## AIM OF THE TASK
Look at every line of the material below and tally those containing "read". Reply with the total alone.
+--
(* ===== verification/Syscalls.v ===== *)
(** The system calls of [src/kernel.c]: page tables for a process, fork, exit,
    page allocation and the mapping and display calls. *)
From S2P Require Import Prelude X86 Machine CLib Printf Hardware PageTable Frames.
Open Scope Z_scope.

Definition current_proc (s : kstate) : proc := process s (current s).

(** [current->p_registers.reg_rax = v] *)
Definition put_current_rax (v : Z) : M kstate () :=
  cur ← gets current;
  put_process cur (λ p, with_registers (set_rax v (p_registers p)) p).

(** ** duplicate_pagetable *)

Definition duplicate_body `{Devices} (fill_pagetable pagetable va : Z) : M kstate () :=
  map ← on_machine (virtual_memory_lookup pagetable va);
  on_machine (virtual_memory_map fill_pagetable va (pa map) PAGESIZE (perm map));;
  mret ().

Definition duplicate_pagetable `{Devices} (pagetable pid : Z) : M kstate Z :=
  L1 ← alloc_page_process pid;
  L2 ← alloc_page_process pid;
  L3 ← alloc_page_process pid;
  L4_1 ← alloc_page_process pid;
  L4_2 ← alloc_page_process pid;
  on_machine (memset L1 0 PAGESIZE);;
  on_machine (memset L2 0 PAGESIZE);;
  on_machine (memset L3 0 PAGESIZE);;
  on_machine (memset L4_1 0 PAGESIZE);;
  on_machine (memset L4_2 0 PAGESIZE);;
  if istrue L1 && istrue L2 && istrue L3 && istrue L4_1 && istrue L4_2 then
    on_machine (write 8 L1 (Z.lor L2 PTE_PWU));;
    on_machine (write 8 L2 (Z.lor L3 PTE_PWU));;
    on_machine (write 8 L3 (Z.lor L4_1 PTE_PWU));;
    on_machine (write 8 (L3 + 8) (Z.lor L4_2 PTE_PWU));;
    for_loop (Z.to_nat (PROC_START_ADDR / PAGESIZE)) 0 PAGESIZE (duplicate_body L1 pagetable);;
    mret L1
  else mret NULL.

(** ** fork *)

(** One page of the parent: a writable page is copied, any other is shared.
    For an unmapped page [map.pn] is -1. *)
Definition fork_page `{Devices} (free_pid v : Z) : M kstate () :=
  cur ← gets current_proc;
  map ← on_machine (virtual_memory_lookup (p_pagetable cur) v);
  child ← gets (λ s, p_pagetable (process s free_pid));
  if negb (pa map =? CONSOLE_ADDR) && has (perm map) PTE_W then
    page ← alloc_page_process free_pid;
    on_machine (memcpy page (pa map) PAGESIZE);;
    on_machine (virtual_memory_map child v page PAGESIZE (perm map));;
    mret ()
  else
    on_machine (virtual_memory_map child v (pa map) PAGESIZE (perm map));;
    info ← gets (λ s, pinfo s (pn map));
    put_refcount (pn map) (refcount info + 1).

Definition user_pages : nat := Z.to_nat ((MEMSIZE_VIRTUAL - PROC_START_ADDR) / PAGESIZE).

(** The handler once a free slot is found. *)
Definition fork_into `{Devices} (free_pid : Z) : M kstate () :=
  put_process free_pid (with_pid free_pid);;
  put_process free_pid (with_state P_RUNNABLE);;
  cur ← gets current_proc;
  pt ← duplicate_pagetable (p_pagetable cur) free_pid;
  put_process free_pid (with_pagetable pt);;
  if istrue pt then
    for_loop user_pages PROC_START_ADDR PAGESIZE (fork_page free_pid);;
    cur ← gets current_proc;
    put_process free_pid (with_registers (p_registers cur));;
    put_process free_pid (λ p, with_registers (set_rax 0 (p_registers p)) p);;
    put_current_rax free_pid
  else
    put_process free_pid (with_state P_FREE);;
    put_current_rax (-1);;
    halt Returned.

(** [while (free_pid < NPROC)] *)
Fixpoint fork_loop `{Devices} (n : nat) (free_pid : Z) : M kstate () :=
  match n with
  | O => mret ()
  | S n =>
      p ← gets (λ s, process s free_pid);
      if decide (p_state p = P_FREE) then fork_into free_pid
      else
        (if free_pid + 1 =? NPROC then put_current_rax (-1) else mret ());;
        fork_loop n (free_pid + 1)
  end.

Definition sys_fork `{Devices} : M kstate () := fork_loop (Z.to_nat (NPROC - 1)) 1.

(** ** exit *)

Definition exit_page `{Devices} (tables : list Z) (v : Z) : M kstate () :=
  cur ← gets current_proc;
  if istrue (p_pagetable cur) then
    map ← on_machine (virtual_memory_lookup (p_pagetable cur) v);
    info ← gets (λ s, pinfo s (pn map));
    if negb (has (perm map) PTE_W) && (0 <? pn map) && istrue (refcount info) then
      (if refcount info =? 0 then put_owner (pn map) 0 else mret ());;
      put_refcount (pn map) (refcount info - 1)
    else if (0 <? pn map) && has (perm map) PTE_W && (owner info =? p_pid cur)
            && istrue (refcount info)
            && forallb (λ t, negb (pn map =? PAGENUMBER t)) tables then
      put_owner (pn map) 0;;
      put_refcount (pn map) 0
    else mret ()
  else mret ().

Fixpoint for_each {S} (l : list Z) (f : Z → M S ()) : M S () :=
  match l with
  | [] => mret ()
  | x :: l => f x;; for_each l f
  end.

Definition sys_exit `{Devices} : M kstate () :=
  cur ← gets current_proc;
  let L1 := p_pagetable cur in
  e ← on_machine (read 8 L1);
  let L2 := PTE_ADDR e in
  e ← on_machine (read 8 L2);
  let L3 := PTE_ADDR e in
  e ← on_machine (read 8 L3);
  let L4_1 := PTE_ADDR e in
  e ← on_machine (read 8 (L3 + 8));
  let L4_2 := PTE_ADDR e in
  let tables := [L1; L2; L3; L4_1; L4_2] in
  for_each tables (λ t, put_owner (PAGENUMBER t) 0);;
  for_each tables (λ t, put_refcount (PAGENUMBER t) 0);;
  cur ← gets current;
  put_process cur (with_state P_FREE);;
  for_loop user_pages PROC_START_ADDR PAGESIZE (exit_page tables).

(** ** sys_page_alloc, sys_mapping, sys_mem_tog *)

Definition sys_page_alloc `{Devices} : M kstate () :=
  cur ← gets current_proc;
  r ← sys_page_alloc_find_free (p_pagetable cur) (p_pid cur) (reg_rdi (p_registers cur));
  put_current_rax r.

(** The padding bytes of a [vamapping] object, which C leaves unspecified. *)
Class Padding : Type := padding : nat → Z.

Definition sizeof_vamapping : Z := 24.

(** [memcpy(dst, &map, sizeof(vamapping))] *)
Definition copy_vamapping `{Padding} (dst : Z) (map : vamapping) : M machine () :=
  write 4 dst (pn map);; write 4 (dst + 4) (padding 0);;
  write 8 (dst + 8) (pa map);;
  write 4 (dst + 16) (perm map);; write 4 (dst + 20) (padding 1).

Definition syscall_mapping `{Devices} `{Padding} : M kstate () :=
  p ← gets current_proc;
  let mapping_ptr := reg_rdi (p_registers p) in
  let ptr := reg_rsi (p_registers p) in
  map ← on_machine (virtual_memory_lookup (p_pagetable p) mapping_ptr);
  if negb (Z.land (perm map) PTE_WU =? PTE_WU) then mret () else
  let endaddr := u64 (pa map + sizeof_vamapping - 1) in
  end_map ← on_machine (virtual_memory_lookup (p_pagetable p) endaddr);
  if negb (Z.land (perm end_map) PTE_PW =? PTE_PW) then mret () else
  ptr_lookup ← on_machine (virtual_memory_lookup (p_pagetable p) ptr);
  on_machine (copy_vamapping (pa map) ptr_lookup).

Definition logical_not (x : Z) : Z := if x =? 0 then 1 else 0.

Definition syscall_mem_tog : M kstate () :=
  process ← gets current_proc;
  let p := s32 (reg_rdi (p_registers process)) in
  if p =? 0 then modify (λ s, set_disp_global (logical_not (disp_global s)) s)
  else if (p <? 0) || (NPROC <? p) || negb (p =? p_pid process) then mret ()
  else
    cur ← gets current;
    put_process cur (λ q, with_display (logical_not (display_status q)) q).
(* ===== verification/Contracts.v ===== *)
(** What the system calls of [src/kernel.c] promise a process: isolation, fork,
    exit and page allocation, on states that satisfy the safety invariant. *)
From S2P Require Import Prelude X86 Machine CLib Printf Hardware PageTable Frames Syscalls Isolation Demo Duplicate Fork ForkSafe Exit PageAlloc Canonical.
Open Scope Z_scope.

#[local] Opaque frames_where.

(** ** Isolation *)

(** A page that a process can write is in no page table and in no other
    process. *)
Lemma writable_private s p w :
  safe s → live s p → 256 ≤ w < 1024 → writable (leaf (kmem s) (table_of s p) w) = true →
  let f := frame (leaf (kmem s) (table_of s p) w) in
  1 ≤ f < 512 ∧ pinfo s f = MkInfo p 1 ∧
  (∀ q, live s q → f ∉ table_frames (table_of s q)) ∧
  (∀ q, live s q → q ≠ p → f ∉ frames_of s q).
Proof.
  intros Hs Hp Hw Hwr f.
  assert (present (leaf (kmem s) (table_of s p) w) = true) as HP by (by apply andb_prop in Hwr as [? _]).
  destruct (user_frame_counted s p w Hs Hp Hw HP) as (Hf & _ & _). fold f in Hf.
  pose proof (safe_writable s Hs p w Hp Hw Hwr) as Hpi. fold f in Hpi.
  assert (f ∈ frames_where writable (kmem s) (table_of s p) 256 768) as Hin.
  { apply elem_frames_where. exists w. split_and!; try done; lia. }
  assert (∀ q, live s q → q ≠ p → f ∉ frames_of s q) as Hother.
  { intros q Hq Hne. apply (frame_exclusive s p q f); try done; [lia|by rewrite Hpi|].
    rewrite frames_of_live by done. apply elem_of_app. right. apply elem_frames_where.
    exists w. split_and!; try done; lia. }
  split; [done|]. split; [done|]. split; [|done].
  intros q Hq Ht. destruct (decide (q = p)) as [->|Hne].
  - pose proof (safe_refs s Hs f ltac:(lia)) as Hr. rewrite Hpi in Hr. cbn [refcount] in Hr.
    pose proof (refs_ge s p f (proj1 Hp)). pose proof (occ_frames_of s p f Hp) as Ho.
    apply occ_pos in Ht, Hin.
    pose proof (occ_nonneg f (frames_where shared (kmem s) (table_of s p) 256 768)). lia.
  - apply (Hother q Hq Hne). rewrite frames_of_live by done. apply elem_of_app. by left.
Qed.

(** The entry of any page below four megabytes that user code of [q] reaches. *)
Definition user_accessible (e : Z) : bool := has e PTE_P && has e PTE_U.

Lemma kernel_accessible s q w :
  safe s → live s q → 0 ≤ w < 256 → user_accessible (leaf (kmem s) (table_of s q) w) = true →
  frame (leaf (kmem s) (table_of s q) w) = CONSOLE_ADDR / 4096.
Proof.
  intros Hs Hq Hw Hu. destruct (safe_kernel s Hs q w Hq Hw) as (Ha & HP & _ & HU).
  unfold user_accessible in Hu. rewrite HP, HU in Hu. apply bool_decide_eq_true in Hu. subst w.
  unfold frame. by rewrite Ha, Z.div_mul by lia.
Qed.

(** A physical page that a process can write through its user address space is
    one reference, that process's own; it is not part of any page table, and no
    other process reaches it at any virtual address. *)
Lemma isolated s p q v w :
  safe s → live s p → live s q → p ≠ q → 256 ≤ v < 1024 → 0 ≤ w < 1024 →
  writable (leaf (kmem s) (table_of s p) v) = true →
  pinfo s (frame (leaf (kmem s) (table_of s p) v)) = MkInfo p 1 ∧
  (∀ r, live s r → frame (leaf (kmem s) (table_of s p) v) ∉ table_frames (table_of s r)) ∧
  (user_accessible (leaf (kmem s) (table_of s q) w) = true →
   frame (leaf (kmem s) (table_of s q) w) ≠ frame (leaf (kmem s) (table_of s p) v)).
Proof.
  intros Hs Hp Hq Hne Hv Hw Hwr. destruct (writable_private s p v Hs Hp Hv Hwr) as (Hf & Hpi & Ht & Ho).
  split; [done|]. split; [done|]. intros Hu E. destruct (decide (w < 256)) as [Hlt|Hge].
  - pose proof (kernel_accessible s q w Hs Hq ltac:(lia) Hu) as Ec. rewrite <- E, Ec in Hpi.
    destruct (safe_console s Hs) as [Hc _]. rewrite Hpi in Hc. cbn in Hc. destruct Hp. lia.
  - apply (Ho q Hq ltac:(congruence)). rewrite frames_of_live, <- E by done. apply elem_of_app. right.
    apply elem_frames_where. exists w. split; [lia|]. split; [|done].
    by apply andb_prop in Hu as [? _].
Qed.

(** ** fork *)

Lemma forked_kept s s' c q :
  safe s → fork_pre s c → forked s s' c → live s q →
  table_of s' q = table_of s q ∧ shape_ok (kmem s') (table_of s q) ∧
  ∀ w, 0 ≤ w < 1024 → leaf (kmem s') (table_of s q) w = leaf (kmem s) (table_of s q) w.
Proof.
  intros Hs Hpre Hk Hq.
  assert (q ≠ c) as Hqc by (intros ->; by apply (proj2 Hq), (fp_slot s c Hpre)).
  apply live_kept; [done|done| |].
  - destruct (decide (q = current s)) as [->|]; [by rewrite (fk_parent _ _ _ Hk)|].
    by rewrite (fk_others _ _ _ Hk).
  - intros a Ha. apply (fk_memory _ _ _ Hk).
    pose proof (in_table_frames _ _ (shape_pages _ _ (safe_shape s Hs q Hq)) Ha) as Hin.
    pose proof (table_frame_range s Hs q _ Hq Hin). rewrite (safe_tables s Hs q _ Hq Hin). cbn. lia.
Qed.

Lemma forked_live s s' c q : fork_pre s c → forked s s' c → live s q ∨ q = c → live s' q.
Proof.
  intros Hpre Hk Hq. pose proof (fp_live s c Hpre) as Hl. destruct (fp_slot s c Hpre) as [Hc Hfree].
  unfold live. destruct Hq as [[Hr Hst]| ->].
  - split; [done|]. destruct (decide (q = c)) as [->|]; [done|].
    destruct (decide (q = current s)) as [->|]; [by rewrite (fk_parent _ _ _ Hk)|].
    by rewrite (fk_others _ _ _ Hk).
  - split; [done|]. by rewrite (fk_child _ _ _ Hk).
Qed.

(** C10: fork copies the process.  With a free slot [c], the first one, and
    enough free pages, the call returns: the parent's %rax is [c] and the
    child's 0, the child is runnable, and its address space is a copy of the
    parent's ([forked]: every writable page below [MEMSIZE_VIRTUAL] copied into
    a fresh page of the child's with the same permissions and contents, every
    other page shared and counted, nothing else in memory in use or in the
    process table changed); the safety invariant still holds. *)
Theorem fork_copies `{Devices} s c :
  safe s → fork_pre s c →
  ∃ s', sys_fork s = Ok () s' ∧ forked s s' c ∧ safe s' ∧ live s' c ∧ live s' (current s).
Proof.
  intros Hs Hpre. destruct (fork_ok s c Hs Hpre) as (s' & E & Hk & Hs'). exists s'.
  split; [done|]. split; [done|]. split; [done|].
  split; apply (forked_live s s' c); try done; [by right|left; apply Hpre].
Qed.

Lemma demo_writable : frames_where writable (kmem demo) (table_of demo 1) 256 512 = [15; 302].
Proof. vm_compute. reflexivity. Qed.

Lemma demo_shared : frames_where shared (kmem demo) (table_of demo 1) 256 512 = [301].
Proof. vm_compute. reflexivity. Qed.

Lemma demo_nfree : nfree demo = 382.
Proof. vm_compute. reflexivity. Qed.

Lemma demo_room : forall_range 0 512 (λ f, refcount (pinfo demo f) + occ f [301] <=? 127) = true.
Proof. vm_compute. reflexivity. Qed.

Lemma demo_fork_pre : fork_pre demo 2.
Proof.
  split; change (current demo) with 1.
  - by apply demo_live.
  - split; [lia|]. vm_compute. reflexivity.
  - intros k Hk. assert (k = 1) as -> by lia. by apply (proj2 (demo_live 1)).
  - rewrite demo_writable, demo_nfree. cbn. lia.
  - intros f Hf. rewrite demo_shared. apply Z.leb_le.
    apply (forall_range_spec 0 512 (λ f, refcount (pinfo demo f) + occ f [301] <=? 127) f demo_room). lia.
Qed.

Lemma fork_copies_witness :
  ∃ s', @sys_fork (λ _ _, 0) demo = Ok () s' ∧ safe s' ∧ p_state (process s' 2) = P_RUNNABLE.
Proof.
  destruct (@fork_copies (λ _ _, 0) demo 2 demo_safe demo_fork_pre) as (s' & E & Hk & Hs & _).
  exists s'. split; [exact E|]. split; [exact Hs|]. rewrite (fk_child _ _ _ Hk). reflexivity.
Defined.

Lemma rax_set v r : reg_rax (set_rax v r) = u64 v.
Proof. by destruct r. Qed.

Lemma fork_no_slot `{Devices} s :
  (∀ k, 1 ≤ k < NPROC → p_state (process s k) ≠ P_FREE) →
  sys_fork s = Ok () (set_regs (current s) (set_rax (-1)) s).
Proof.
  intros Hno. change NPROC with 16 in Hno.
  assert (∀ n k, 1 ≤ k → k + Z.of_nat n = 16 → (0 < n)%nat →
    fork_loop n k s = Ok () (set_regs (current s) (set_rax (-1)) s)) as Hl.
  { intros n. induction n as [|n IH]; intros k Hk Hn H0; [lia|]. cbn [fork_loop].
    erewrite bind_ok by reflexivity. rewrite decide_False by (apply Hno; lia).
    destruct (Z.eqb_spec (k + 1) NPROC) as [E|E]; change NPROC with 16 in E.
    - assert (n = 0%nat) as -> by lia. erewrite bind_ok by apply put_current_rax_eq. reflexivity.
    - erewrite bind_ok by reflexivity. apply IH; lia. }
  apply Hl; [lia|reflexivity|apply Nat.ltb_lt; reflexivity].
Qed.

(** With all fifteen process slots taken, fork fails: the caller's %rax is
    -1 and nothing else changes. *)
Theorem fork_without_slot `{Devices} s :
  (∀ k, 1 ≤ k < NPROC → p_state (process s k) ≠ P_FREE) →
  ∃ s', sys_fork s = Ok () s' ∧ reg_rax (p_registers (process s' (current s))) = u64 (-1) ∧
    s' = set_regs (current s) (set_rax (-1)) s.
Proof.
  intros Hno. eexists. split; [by apply fork_no_slot|]. split; [|done].
  unfold set_regs. rewrite process_upd, decide_True by done. apply rax_set.
Qed.

Definition full_slots : kstate :=
  set_processes (list_to_map ((λ k, (k, with_state P_RUNNABLE zero_proc)) <$> seqZ 1 15)) demo.

Lemma fork_without_slot_witness :
  ∃ s', @sys_fork (λ _ _, 0) full_slots = Ok () s' ∧ reg_rax (p_registers (process s' 1)) = 2 ^ 64 - 1.
Proof.
  destruct (@fork_without_slot (λ _ _, 0) full_slots) as (s' & E & Hr & _).
  - intros k Hk.
    assert (forall_range 1 15 (λ k, negb (bool_decide (p_state (process full_slots k) = P_FREE))) = true) as Hb
      by (vm_compute; reflexivity).
    pose proof (forall_range_spec _ _ _ k Hb) as Hx. change NPROC with 16 in Hk.
    specialize (Hx ltac:(lia)). apply negb_true_iff, bool_decide_eq_false in Hx. exact Hx.
  - exists s'. split; [exact E|]. exact Hr.
Defined.

(** ** exit *)

(** C11: exit frees the process.  It never fails; the process's slot and its page
    table are free; of the pages it had mapped between [PROC_START_ADDR] and
    [MEMSIZE_VIRTUAL], those it could write are free, and one it shared has one
    reference less for each place it was mapped; pages mapped from there on, as
    page_alloc allows, are not freed.  No other page, process or byte of memory
    changes ([exited]); the invariant holds. *)
Theorem exit_frees `{Devices} s :
  safe s → live s (current s) →
  ∃ s', sys_exit s = Ok () s' ∧ exited s s' ∧ safe s' ∧ ¬ live s' (current s).
Proof.
  intros Hs Hl. destruct (exit_ok s Hs Hl) as (s' & E & Hx & Hs'). exists s'.
  split; [done|]. split; [done|]. split; [done|].
  intros Hq. apply (exit_live s s' Hx) in Hq as [_ Hne]. by apply Hne.
Qed.

Lemma exit_frees_witness :
  ∃ s', @sys_exit (λ _ _, 0) demo = Ok () s' ∧ safe s' ∧ pinfo s' 15 = MkInfo 0 0.
Proof.
  destruct (@exit_frees (λ _ _, 0) demo demo_safe (proj2 (demo_live 1) eq_refl)) as (s' & E & Hx & Hs & _).
  exists s'. split; [exact E|]. split; [exact Hs|]. rewrite (ex_pinfo _ _ Hx) by lia.
  change (current demo) with 1. rewrite decide_True; [reflexivity|].
  unfold private_frames. rewrite demo_writable. apply elem_of_app. right. apply elem_of_cons. left. reflexivity.
Defined.

Lemma set_current_core p s : core s (set_current p s).
Proof. by split. Qed.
+--
## OUTPUT BELOW
4